What is expected:
Return the records below character for character.

(Collected data entries)
= Beginning of Section =
(* ===== verification/Ic.v ===== *)
(** * Internet Computer and ICRC-1 interfaces

    [Principal] and [Account] come from the [candid] and [icrc_ledger_types]
    crates.  What the suite relies on is a class: a type with decidable
    equality, the two reserved principals, the textual encoding, and the
    crates' own equality on accounts (which identifies the default account
    with the all-zero subaccount, so it is coarser than equality of the
    fields).  The clients of the class quantify over every instance. *)

From S2P Require Import Prelude.

Class PrincipalSpec := {
  Principal : Type;
  Principal_eq_dec :: EqDecision Principal;
  anonymous : Principal;
  management_canister : Principal;
  (** [Principal::from_text(..).ok()] and [to_text], on the bytes of the text *)
  principal_from_text : list Z -> option Principal;
  principal_to_text : Principal -> list Z;
  principal_as_slice : Principal -> list Z;
}.

Record Account `{PrincipalSpec} := MkAccount {
  owner : Principal;
  subaccount : option (list Z);
}.

Class AccountSpec `{P : PrincipalSpec} := {
  account_eqb : Account -> Account -> bool;
}.

(** The documented behaviour of the crate's [PartialEq] for [Account]. *)
Class AccountLaws `{A : AccountSpec} : Prop := {
  account_eqb_refl : forall a, account_eqb a a = true;
  account_eqb_owner : forall a b, account_eqb a b = true -> owner a = owner b;
}.
#[export] Hint Resolve account_eqb_refl : jupiter.

(** ICRC-1 [TransferArg] and [TransferError]; amounts are naturals. *)
Record TransferArg `{PrincipalSpec} := MkTransferArg {
  from_subaccount : option (list Z);
  to : Account;
  fee : option Z;
  created_at_time : option Z;
  memo : option (list Z);
  amount : Z;
}.

Inductive TransferError :=
| BadFee (expected_fee : Z)
| BadBurn (min_burn_amount : Z)
| InsufficientFunds (balance : Z)
| TooOld
| CreatedInFuture (ledger_time : Z)
| TemporarilyUnavailable
| Duplicate (duplicate_of : Z)
| GenericError (error_code : Z) (message : string).

(** A call that failed in transport or decoding: [ClientError::{Call,Convert}]. *)
Inductive ClientError := CallFailed (message : string) | Convert (message : string).

(** A concrete instance, used by the witnesses: principals are numbers, the
    text of a principal is the letter [p] followed by its decimal digits (and
    the one published text the suite embeds is the principal 1000). *)
Module Concrete.

Definition digit_value (b : Z) : option Z :=
  if (48 <=? b) && (b <=? 57) then Some (b - 48) else None.
Fixpoint digits_value (acc : Z) (bs : list Z) : option Z :=
  match bs with
  | [] => Some acc
  | b :: bs' =>
      match digit_value b with
      | Some d => digits_value (acc * 10 + d) bs'
      | None => None
      end
  end.
Definition from_text (bs : list Z) : option Z :=
  if decide (bs = bytes_of_string "eo6ei-gaaaa-aaaar-qchra-cai"%string) then Some 1000
  else match bs with 112 :: d :: ds => digits_value 0 (d :: ds) | _ => None end.

#[export] Instance concrete_principal : PrincipalSpec := {
  Principal := Z;
  anonymous := 4;
  management_canister := 0;
  principal_from_text := from_text;
  principal_to_text := fun p => [112; 48 + p];
  principal_as_slice := fun p => [p];
}.

Definition effective_subaccount (a : Account) : list Z :=
  default (replicate 32 0) (subaccount a).

#[export] Instance concrete_account : AccountSpec := {
  account_eqb := fun a b =>
    bool_decide (owner a = owner b) &&
    bool_decide (effective_subaccount a = effective_subaccount b);
}.

#[export] Instance concrete_account_laws : AccountLaws.
Proof.
  split.
  - intros a. cbn. by rewrite !bool_decide_eq_true_2.
  - intros a b [H _]%andb_true_iff. cbn in *. by apply bool_decide_eq_true in H.
Qed.

End Concrete.

(** ** Principals in the order of their texts *)

Section text_order.
Context `{P : PrincipalSpec}.

(** Lexicographic order of texts, [sort_by_key(to_text)] and [Vec::dedup]. *)
Fixpoint bytes_leb (a b : list Z) : bool :=
  match a, b with
  | [], _ => true
  | _ :: _, [] => false
  | x :: a', y :: b' => (x <? y) || ((x =? y) && bytes_leb a' b')
  end.
Fixpoint insert_by_text (p : Principal) (l : list Principal) : list Principal :=
  match l with
  | [] => [p]
  | q :: l' => if bytes_leb (principal_to_text p) (principal_to_text q) then p :: l
               else q :: insert_by_text p l'
  end.
Definition sort_by_text (l : list Principal) : list Principal := foldr insert_by_text [] l.
Fixpoint dedup (l : list Principal) : list Principal :=
  match l with
  | p :: ((q :: _) as l') => if bool_decide (p = q) then dedup l' else p :: dedup l'
  | _ => l
  end.

Lemma insert_singleton (p q : Principal) :
  insert_by_text p [q] = [p; q] \/ insert_by_text p [q] = [q; p].
Proof. cbn. destruct (bytes_leb _ _); auto. Qed.

(** Sorting and deduplicating the at most two desired controllers. *)
Lemma normalize_two (p q : Principal) :
  let l := dedup (sort_by_text [p; q]) in NoDup l /\ forall x, x ∈ l <-> x = p \/ x = q.
Proof.
  cbn zeta. change (sort_by_text [p; q]) with (insert_by_text p [q]).
  destruct (insert_singleton p q) as [-> | ->]; cbn;
    case_bool_decide; subst; (split; [repeat constructor; set_solver|set_solver]).
Qed.

End text_order.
= End of Section =
Answer area:
(* ===== verification/Ic.v ===== *)
(** * Internet Computer and ICRC-1 interfaces

    [Principal] and [Account] come from the [candid] and [icrc_ledger_types]
    crates.  What the suite relies on is a class: a type with decidable
    equality, the two reserved principals, the textual encoding, and the
    crates' own equality on accounts (which identifies the default account
    with the all-zero subaccount, so it is coarser than equality of the
    fields).  The clients of the class quantify over every instance. *)

From S2P Require Import Prelude.

Class PrincipalSpec := {
  Principal : Type;
  Principal_eq_dec :: EqDecision Principal;
  anonymous : Principal;
  management_canister : Principal;
  (** [Principal::from_text(..).ok()] and [to_text], on the bytes of the text *)
  principal_from_text : list Z -> option Principal;
  principal_to_text : Principal -> list Z;
  principal_as_slice : Principal -> list Z;
}.

Record Account `{PrincipalSpec} := MkAccount {
  owner : Principal;
  subaccount : option (list Z);
}.

Class AccountSpec `{P : PrincipalSpec} := {
  account_eqb : Account -> Account -> bool;
}.

(** The documented behaviour of the crate's [PartialEq] for [Account]. *)
Class AccountLaws `{A : AccountSpec} : Prop := {
  account_eqb_refl : forall a, account_eqb a a = true;
  account_eqb_owner : forall a b, account_eqb a b = true -> owner a = owner b;
}.
#[export] Hint Resolve account_eqb_refl : jupiter.

(** ICRC-1 [TransferArg] and [TransferError]; amounts are naturals. *)
Record TransferArg `{PrincipalSpec} := MkTransferArg {
  from_subaccount : option (list Z);
  to : Account;
  fee : option Z;
  created_at_time : option Z;
  memo : option (list Z);
  amount : Z;
}.

Inductive TransferError :=
| BadFee (expected_fee : Z)
| BadBurn (min_burn_amount : Z)
| InsufficientFunds (balance : Z)
| TooOld
| CreatedInFuture (ledger_time : Z)
| TemporarilyUnavailable
| Duplicate (duplicate_of : Z)
| GenericError (error_code : Z) (message : string).

(** A call that failed in transport or decoding: [ClientError::{Call,Convert}]. *)
Inductive ClientError := CallFailed (message : string) | Convert (message : string).

(** A concrete instance, used by the witnesses: principals are numbers, the
    text of a principal is the letter [p] followed by its decimal digits (and
    the one published text the suite embeds is the principal 1000). *)
Module Concrete.

Definition digit_value (b : Z) : option Z :=
  if (48 <=? b) && (b <=? 57) then Some (b - 48) else None.
Fixpoint digits_value (acc : Z) (bs : list Z) : option Z :=
  match bs with
  | [] => Some acc
  | b :: bs' =>
      match digit_value b with
      | Some d => digits_value (acc * 10 + d) bs'
      | None => None
      end
  end.
Definition from_text (bs : list Z) : option Z :=
  if decide (bs = bytes_of_string "eo6ei-gaaaa-aaaar-qchra-cai"%string) then Some 1000
  else match bs with 112 :: d :: ds => digits_value 0 (d :: ds) | _ => None end.

#[export] Instance concrete_principal : PrincipalSpec := {
  Principal := Z;
  anonymous := 4;
  management_canister := 0;
  principal_from_text := from_text;
  principal_to_text := fun p => [112; 48 + p];
  principal_as_slice := fun p => [p];
}.

Definition effective_subaccount (a : Account) : list Z :=
  default (replicate 32 0) (subaccount a).

#[export] Instance concrete_account : AccountSpec := {
  account_eqb := fun a b =>
    bool_decide (owner a = owner b) &&
    bool_decide (effective_subaccount a = effective_subaccount b);
}.

#[export] Instance concrete_account_laws : AccountLaws.
Proof.
  split.
  - intros a. cbn. by rewrite !bool_decide_eq_true_2.
  - intros a b [H _]%andb_true_iff. cbn in *. by apply bool_decide_eq_true in H.
Qed.

End Concrete.

(** ** Principals in the order of their texts *)

Section text_order.
Context `{P : PrincipalSpec}.

(** Lexicographic order of texts, [sort_by_key(to_text)] and [Vec::dedup]. *)
Fixpoint bytes_leb (a b : list Z) : bool :=
  match a, b with
  | [], _ => true
  | _ :: _, [] => false
  | x :: a', y :: b' => (x <? y) || ((x =? y) && bytes_leb a' b')
  end.
Fixpoint insert_by_text (p : Principal) (l : list Principal) : list Principal :=
  match l with
  | [] => [p]
  | q :: l' => if bytes_leb (principal_to_text p) (principal_to_text q) then p :: l
               else q :: insert_by_text p l'
  end.
Definition sort_by_text (l : list Principal) : list Principal := foldr insert_by_text [] l.
Fixpoint dedup (l : list Principal) : list Principal :=
  match l with
  | p :: ((q :: _) as l') => if bool_decide (p = q) then dedup l' else p :: dedup l'
  | _ => l
  end.

Lemma insert_singleton (p q : Principal) :
  insert_by_text p [q] = [p; q] \/ insert_by_text p [q] = [q; p].
Proof. cbn. destruct (bytes_leb _ _); auto. Qed.

(** Sorting and deduplicating the at most two desired controllers. *)
Lemma normalize_two (p q : Principal) :
  let l := dedup (sort_by_text [p; q]) in NoDup l /\ forall x, x ∈ l <-> x = p \/ x = q.
Proof.
  cbn zeta. change (sort_by_text [p; q]) with (insert_by_text p [q]).
  destruct (insert_singleton p q) as [-> | ->]; cbn;
    case_bool_decide; subst; (split; [repeat constructor; set_solver|set_solver]).
Qed.

End text_order.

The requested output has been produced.